▸ Problem description
Within the entries that follow, show each line where the word "unit" occurs.

▸ Data section
▼▼▼
(** Assignments to fields. *)
Definition ni_set_mutex m (i : sel4osapi_netiface_t) :=
  NetIface m (iface_driver i) (iface_irq i) (irq_aep i) (irq_thread i) (vfaces i) (last_checked_ip_t i) (last_checked_arp_t i).
Definition ni_set_driver d (i : sel4osapi_netiface_t) :=
  NetIface (iface_mutex i) d (iface_irq i) (irq_aep i) (irq_thread i) (vfaces i) (last_checked_ip_t i) (last_checked_arp_t i).
Definition ni_set_irq c (i : sel4osapi_netiface_t) :=
  NetIface (iface_mutex i) (iface_driver i) c (irq_aep i) (irq_thread i) (vfaces i) (last_checked_ip_t i) (last_checked_arp_t i).
Definition ni_set_irq_aep c (i : sel4osapi_netiface_t) :=
  NetIface (iface_mutex i) (iface_driver i) (iface_irq i) c (irq_thread i) (vfaces i) (last_checked_ip_t i) (last_checked_arp_t i).
Definition ni_set_irq_thread t (i : sel4osapi_netiface_t) :=
  NetIface (iface_mutex i) (iface_driver i) (iface_irq i) (irq_aep i) t (vfaces i) (last_checked_ip_t i) (last_checked_arp_t i).
Definition ni_set_vfaces v (i : sel4osapi_netiface_t) :=
  NetIface (iface_mutex i) (iface_driver i) (iface_irq i) (irq_aep i) (irq_thread i) v (last_checked_ip_t i) (last_checked_arp_t i).
Definition ni_set_checked n1 n2 (i : sel4osapi_netiface_t) :=
  NetIface (iface_mutex i) (iface_driver i) (iface_irq i) (irq_aep i) (irq_thread i) (vfaces i) n1 n2.

(** Code on the virtual interfaces of an interface. *)
Definition on_vfaces {A} (iface : ptr) (m : M (pool_state sel4osapi_netvface_t) A) : M net_state A :=
  let! i := read_iface iface in
  let! r := peek (vfaces i) (let! a := m in let! p := get in ret (a, p)) in
  upd_iface iface (ni_set_vfaces r.2) ;;
  ret r.1.

Definition given (o : option Z) : M net_state Z :=
  assert_ (bool_decide (is_Some o)) ;; deref o.

(** The addresses are passed by pointer. *)
Definition sel4osapi_netiface_add_vface (iface : ptr) (addr mask gw : option Z) (is_default : bool) : M net_state Z :=
  assert_ (non_null iface) ;;
  let! addr := given addr in
  let! mask := given mask in
  let! gw := given gw in
  let! vface := on_vfaces iface simple_pool_alloc in
  assert_ (non_null vface) ;;
  on_vfaces iface (pool_upd vface (fun _ => NetVface mask addr gw)) ;;
  let! i := read_iface iface in
  let! netif := net_call (netif_add vface addr mask gw (driver_state (iface_driver i)) (init_fn (iface_driver i))) in
  assert_ (non_null netif) ;;
  net_do (netif_set_up netif) ;;
  (if is_default then net_do (netif_set_default netif) else ret tt) ;;
  ret 0.

(** [priority] is that of the process; the thread is always called eth::irq.
    [uninit] and [h]: what malloc's memory holds, and the heap. *)
Definition sel4osapi_network_create_interface (priority : Z) (uninit : sel4osapi_netvface_t)
    (h : heap sel4osapi_netvface_t) (name : option string) (driver : option sel4osapi_netiface_driver_t) : M net_state ptr :=
  assert_ (bool_decide (is_Some name)) ;;
  assert_ (bool_decide (is_Some driver)) ;;
  let! driver := deref driver in
  assert_ (negb (handle_irq_fn driver =? 0)) ;;
  assert_ (negb (init_fn driver =? 0)) ;;
  assert_ (0 <? irq_num driver) ;;
  let! iface := on_ifaces simple_pool_alloc in
  assert_ (non_null iface) ;;
  let! mutex := on_net_env mutex_create in
  upd_iface iface (ni_set_mutex mutex) ;;
  assert_ (non_null mutex) ;;
  upd_iface iface (ni_set_driver driver) ;;
  let! slot := net_call net_cspace_alloc in
  upd_iface iface (ni_set_irq slot.2) ;;
  assert_ (slot.1 =? 0) ;;
  let! error := net_call (simple_get_IRQ_handler (irq_num driver) slot.2) in
  assert_ (error =? 0) ;;
  let! aep := net_call net_alloc_notification in
  assert_ (aep.1 =? 0) ;;
  upd_iface iface (ni_set_irq_aep aep.2) ;;
  let! error := net_call (seL4_IRQHandler_SetNotification slot.2 aep.2) in
  assert_ (error =? 0) ;;
  net_do lwip_init ;;
  let! pool := peek h (
    let! p := simple_pool_new SEL4OSAPI_NET_VFACES_MAX sizeof_netvface None NULL None uninit in
    let! h' := get in
    ret (PoolState p h')) in
  upd_iface iface (ni_set_vfaces pool) ;;
  let! thread := on_net_env (irq_thread_create "eth::irq" iface priority) in
  upd_iface iface (ni_set_irq_thread thread) ;;
  assert_ (non_null thread) ;;
  upd_iface iface (ni_set_checked 0 0) ;;
  ret iface.

(** [net] is the netstack before: its mutex and pool are the first to be made. *)
Definition sel4osapi_network_initialize (priority : Z) (uninit : sel4osapi_netvface_t) (h : heap sel4osapi_netvface_t)
    (uninit' : sel4osapi_netiface_t) (h' : heap sel4osapi_netiface_t)
    (iface_name : option string) (driver : option sel4osapi_netiface_driver_t) : M net_state Z :=
  let! mutex := on_net_env mutex_create in
  modify (fun s => NetState mutex (net_ifaces s) (net_env s)) ;;
  assert_ (non_null mutex) ;;
  let! pool := peek h' (
    let! p := simple_pool_new SEL4OSAPI_NET_PHYS_IFACES sizeof_netiface None NULL None uninit' in
    let! h1 := get in
    ret (PoolState p h1)) in
  modify (set_net_ifaces pool) ;;
  let! iface := sel4osapi_network_create_interface priority uninit h iface_name driver in
  assert_ (non_null iface) ;;
  let! error := sel4osapi_netiface_add_vface iface (Some (ipaddr_aton SEL4OSAPI_IP_ADDR_DEFAULT))
    (Some (ipaddr_aton SEL4OSAPI_IP_MASK_DEFAULT)) (Some (ipaddr_aton SEL4OSAPI_IP_GW_DEFAULT)) true in
  assert_ (error =? 0) ;;
  let! i := read_iface iface in
  let! error := on_net_env (irq_thread_start (irq_thread i)) in
  assert_ (error =? 0) ;;
  ret 0.
End network_c.
Arguments net_state K : clear implicits.

(** ** What is used of lwIP and of the system

    [nv_irqs], [nv_targets]: the interrupt and the notification behind a handler's
    slot; [nv_netifs]: lwIP's netifs with address, mask, gateway and whether they
    are up. *)
Record stack_view := StackView {
  nv_irqs : gmap Z Z;
  nv_targets : gmap Z Z;
  nv_netifs : gmap loc (Z * Z * Z * bool);
  nv_default : option loc
}.

Definition sk_irqs f (v : stack_view) : stack_view := StackView (f (nv_irqs v)) (nv_targets v) (nv_netifs v) (nv_default v).
Definition sk_targets f (v : stack_view) : stack_view := StackView (nv_irqs v) (f (nv_targets v)) (nv_netifs v) (nv_default v).
Definition sk_netifs f (v : stack_view) : stack_view := StackView (nv_irqs v) (nv_targets v) (f (nv_netifs v)) (nv_default v).
Definition sk_default d (v : stack_view) : stack_view := StackView (nv_irqs v) (nv_targets v) (nv_netifs v) d.

(** - an interrupt nobody handles can be handled, and bound to a notification;
    - [lwip_init] empties the stack; a netif that is not in it can be added, is
      down at first, and can be brought up and made the default. *)
Class NetLibOk (K : Type) `{NetLib K} := {
  stack_of : K -> stack_view;
  nl_handler_ok irq slot k : nv_irqs (stack_of k) !! slot = None -> map_Forall (fun _ i => i <> irq) (nv_irqs (stack_of k)) ->
    let r := simple_get_IRQ_handler irq slot k in r.1 = 0 /\ stack_of r.2 = sk_irqs <[slot := irq]> (stack_of k);
  nl_bind_ok slot n k : is_Some (nv_irqs (stack_of k) !! slot) ->
    let r := seL4_IRQHandler_SetNotification slot n k in r.1 = 0 /\ stack_of r.2 = sk_targets <[slot := n]> (stack_of k);
  nl_init_ok k : stack_of (lwip_init k) = sk_default None (sk_netifs (fun _ => ∅) (stack_of k));
  nl_add_ok l a m g d f k : nv_netifs (stack_of k) !! l = None ->
    let r := netif_add (Some l) a m g d f k in r.1 = Some l /\ stack_of r.2 = sk_netifs <[l := (a, m, g, false)]> (stack_of k);
  nl_up_ok l a m g u k : nv_netifs (stack_of k) !! l = Some (a, m, g, u) ->
    stack_of (netif_set_up (Some l) k) = sk_netifs <[l := (a, m, g, true)]> (stack_of k);
  nl_default_ok l k : stack_of (netif_set_default (Some l) k) = sk_default (Some l) (stack_of k)
}.

Inductive net_op {K : Type} `{NetLib K} (k : K) : K -> Prop :=
| no_handler irq slot : net_op k (simple_get_IRQ_handler irq slot k).2
| no_bind slot n : net_op k (seL4_IRQHandler_SetNotification slot n k).2
| no_init : net_op k (lwip_init k)
| no_add p a m g d f : net_op k (netif_add p a m g d f k).2
| no_up p : net_op k (netif_set_up p k)
| no_default p : net_op k (netif_set_default p k).

(** What the rest of the system has for the network: the calls it can still
    serve, the threads that can still be made, and those that were made, in order. *)
Record net_thread := NetThread { nt_name : string; nt_iface : loc; nt_priority : Z; nt_started : bool }.
Record net_view := NetView { nv_room : nat; nv_slots : nat; nv_threads : list (loc * net_thread) }.

Definition nv_take (n : nat) (w : net_view) : net_view := NetView (nv_room w - n) (nv_slots w) (nv_threads w).
Definition nv_create t th (w : net_view) : net_view := NetView (nv_room w) (pred (nv_slots w)) (nv_threads w ++ [(t, th)]).
Definition nv_start j (w : net_view) : net_view := NetView (nv_room w) (nv_slots w)
  (alter (fun x => (x.1, NetThread (nt_name x.2) (nt_iface x.2) (nt_priority x.2) true)) j (nv_threads w)).

(** [net_ok w k]: the system [k] has [w] for the network.  A call succeeds while
    there is room, takes one unit of it, and changes nothing of lwIP and of the
    interrupts unless it is one of theirs ([net_op]); a slot is new. *)
Class NetEnvOk (K : Type) `{SyncObjects K} `{NetLibOk K} `{!NetEnv K} := {
  net_ok : net_view -> K -> Prop;
  nt_op_ok w k k' : net_ok w k -> (0 < nv_room w)%nat -> net_op k k' -> net_ok (nv_take 1 w) k';
  nt_mutex_ok w k : net_ok w k -> (0 < nv_room w)%nat ->
    wp mutex_create (fun r k' => exists l, r = Some l /\ net_ok (nv_take 1 w) k' /\ stack_of k' = stack_of k) k;
  nt_slot_ok w k : net_ok w k -> (0 < nv_room w)%nat -> let r := net_cspace_alloc k in
    r.1.1 = 0 /\ nv_irqs (stack_of k) !! r.1.2 = None /\ net_ok (nv_take 1 w) r.2 /\ stack_of r.2 = stack_of k;
  nt_notification_ok w k : net_ok w k -> (0 < nv_room w)%nat -> let r := net_alloc_notification k in
    r.1.1 = 0 /\ net_ok (nv_take 1 w) r.2 /\ stack_of r.2 = stack_of k;
  nt_thread_ok name l p w k : net_ok w k -> (0 < nv_room w)%nat -> (0 < nv_slots w)%nat ->
    wp (irq_thread_create name (Some l) p) (fun r k' => exists t, r = Some t /\
      net_ok (nv_create t (NetThread name l p false) (nv_take 1 w)) k' /\ stack_of k' = stack_of k) k;
  nt_start_ok j t th w k : net_ok w k -> (0 < nv_room w)%nat -> nv_threads w !! j = Some (t, th) -> nt_started th = false ->
    wp (irq_thread_start (Some t)) (fun r k' => r = 0 /\ net_ok (nv_start j (nv_take 1 w)) k' /\ stack_of k' = stack_of k) k
}.

Section network_spec.
Context {CFG : Config} {K : Type} `{NOK : NetEnvOk K}.
Implicit Types (s : net_state K) (i : sel4osapi_netiface_t) (ifs : list sel4osapi_netiface_t) (k : K).
Implicit Types (free busy : list (loc * loc)).

Lemma wp_net_call {A} (f : K -> A * K) (Q : A -> net_state K -> Prop) s :
  Q (f (net_env s)).1 (set_net_env (f (net_env s)).2 s) -> wp (net_call f) Q s.
Proof.
  intros HQ. unfold net_call, on_net_env. apply wp_zoom. eexists _, _. split; [|exact HQ].
  f_equal. apply surjective_pairing.
Qed.

Lemma wp_net_do (f : K -> K) (Q : unit -> net_state K -> Prop) s :
  Q tt (set_net_env (f (net_env s)) s) -> wp (net_do f) Q s.
Proof. intros HQ. unfold net_do, on_net_env. apply wp_zoom. by wp_step. Qed.
(* ===== verification/UdpStack.v ===== *)
(** * UdpStack: creating and binding UDP sockets (src/udp.c, udp.h)

    One thread of the root task, [sel4osapi_udp_stack_thread], serves the
    requests of the processes: create a socket, bind it, connect it.  It keeps
    the sockets in the pool [socket_servers] and looks the client of a request
    up among the clients of the IPC server and the interface among those of the
    network stack.  For each socket it creates the tx thread of [UdpSend], and
    when the socket is bound the packet pool and the rx thread of [Udp].

    lwIP, the kernel objects and the threads are the environment [K], reached
    through [Kernel] and [StackEnv].  The clients of the server
    are in [UdpOpen]. *)

From Stdlib Require Import String.
From stdpp Require Import strings pretty.
From S2P Require Import Prelude Config Memory LinkedList Pool PoolSearch Ipc Network Kernel Udp.

Definition UDPSTACK_CREATE_SOCKET : Z := 300.
Definition UDPSTACK_BIND_SOCKET : Z := 301.
Definition UDPSTACK_CONNECT_SOCKET : Z := 302.
Definition ERR_OK : Z := 0.

Record sel4osapi_udp_socket_t := UdpSocket {
  sock_id : Z;
  sock_addr : Z;
  sock_port : Z;
  ep_tx_ready : Z;
  ep_rx_ready : Z;
  aep_rx_data : Z
}.

Record sel4osapi_udp_socket_server_t := UdpSocketServer {
  ss_iface : ptr;
  ss_socket : sel4osapi_udp_socket_t;
  udp_pcb : Z;
  ss_client : ptr;
  tx_thread : Z;
  rx_thread : Z;
  msgs_mutex : ptr;
  ss_msgs : option (pool_state sel4osapi_udp_message_t)
}.

Inductive thread_main := Udp_tx_thread | Udp_rx_thread.
(** ** One process *)

(** Creating a process gives it the free blocks with the lowest numbers, as
    many as it needs or all there are, and no block of another process; they
    are entered in its environment in that order, with consecutive
    capabilities and their size. *)
Theorem process_creation_claims pid s0 blocks owners :
  creation_ok pid s0 blocks owners ->
  wp (init_untypeds pid) (fun _ s => exists owners',
    table_rep (table s) blocks owners' /\
    (forall i, i ∈ claimed owners -> owners !! i = Some 0 /\ owners' !! i = Some pid) /\
    (forall i, i ∉ claimed owners -> owners' !! i = owners !! i) /\
    (length (claimed owners) = blocks_needed \/ forall i, owners' !! i <> Some 0) /\
    next_free (native s) = next_free (native s0) + Z.of_nat (length (claimed owners)) /\
    cslots (native s) = cslots (native s0) ++ block_caps pid blocks (claimed owners) /\
    env_after (penv s) (penv s0) (next_free (native s0)) (claimed owners)) s0.
Proof.
  intros Hcr. eapply wp_mono; [by apply wp_init_untypeds|].
  intros _ s (Htab & _ & Hnext & Hcs & Henv). exists (give pid (claimed owners) owners).
  split_and!; try done.
  - intros i Hi. assert (H0 : owners !! i = Some 0).
    { apply elem_of_free_blocks. by apply (subseteq_take _ _ _ Hi). }
    split; [done|]. apply give_lookup_in; [done|]. by apply lookup_lt_Some in H0.
  - intros i Hi. by apply give_lookup_out.
  - unfold claimed. destruct (decide (blocks_needed <= length (free_blocks owners))%nat) as [Hle|Hgt].
    + left. by rewrite length_take_le.
    + right. rewrite take_ge by lia. intros i Hi.
      destruct (decide (i ∈ free_blocks owners)) as [Hin|Hni].
      * pose proof Hin as H0%elem_of_free_blocks%lookup_lt_Some.
        rewrite give_lookup_in in Hi by done. pose proof (cr_pid _ _ _ _ Hcr). simplify_eq. lia.
      * rewrite give_lookup_out in Hi by done. by apply Hni, elem_of_free_blocks.
Qed.

Lemma claimed_NoDup owners : NoDup (claimed owners).
Proof. unfold claimed. eapply sublist_NoDup; [apply free_blocks_NoDup|apply sublist_take]. Qed.

Lemma claimed_free owners i : i ∈ claimed owners -> owners !! i = Some 0.
Proof. intros Hi. apply elem_of_free_blocks. by apply (subseteq_take _ _ _ Hi). Qed.

Lemma claimed_lt owners : Forall (fun i => (i < length owners)%nat) (claimed owners).
Proof. apply Forall_forall. intros i Hi%claimed_free. by apply lookup_lt_Some in Hi. Qed.

(** Returning the blocks just given restores the owners. *)
Lemma give_back pid ids owners : (forall i, i ∈ ids -> owners !! i = Some 0) ->
  give 0 ids (give pid ids owners) = owners.
Proof.
  intros H0. apply list_eq. intros i. destruct (decide (i ∈ ids)) as [Hi|Hi].
  - rewrite give_lookup_in, (H0 i Hi); [done|done|]. rewrite give_length. by apply (lookup_lt_Some _ _ 0), H0.
  - by rewrite !give_lookup_out.
Qed.
Lemma thread_progress_witness :
  exists rs s1 w2, create_threads sample_root [sample_request "a"] (sample_threads 20) = Done (rs, s1) /\
    thread_step (sample_world s1) (T_start 11%positive) w2.
Proof.
  destruct sample_world_ok as (rs & s1 & ts & Hr & Hw).
  pose proof (thread_progress sample_root s1 [] [one_entry] ts [sample_request "a"] (sample_world s1) [] (sample_world s1)
                11%positive Hw (Tr_nil _) (list_elem_of_here _ _)) as H.
  cbn [sample_world tw_phase] in H. rewrite lookup_singleton_eq in H. destruct H as [w2 H].
  exists rs, s1, w2. split; [exact Hr|exact H].
Defined.
End samples.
▲▲▲
▸ Reply to the exercise
    there is room, takes one unit of it, and changes nothing of lwIP and of the
Lemma wp_net_do (f : K -> K) (Q : unit -> net_state K -> Prop) s :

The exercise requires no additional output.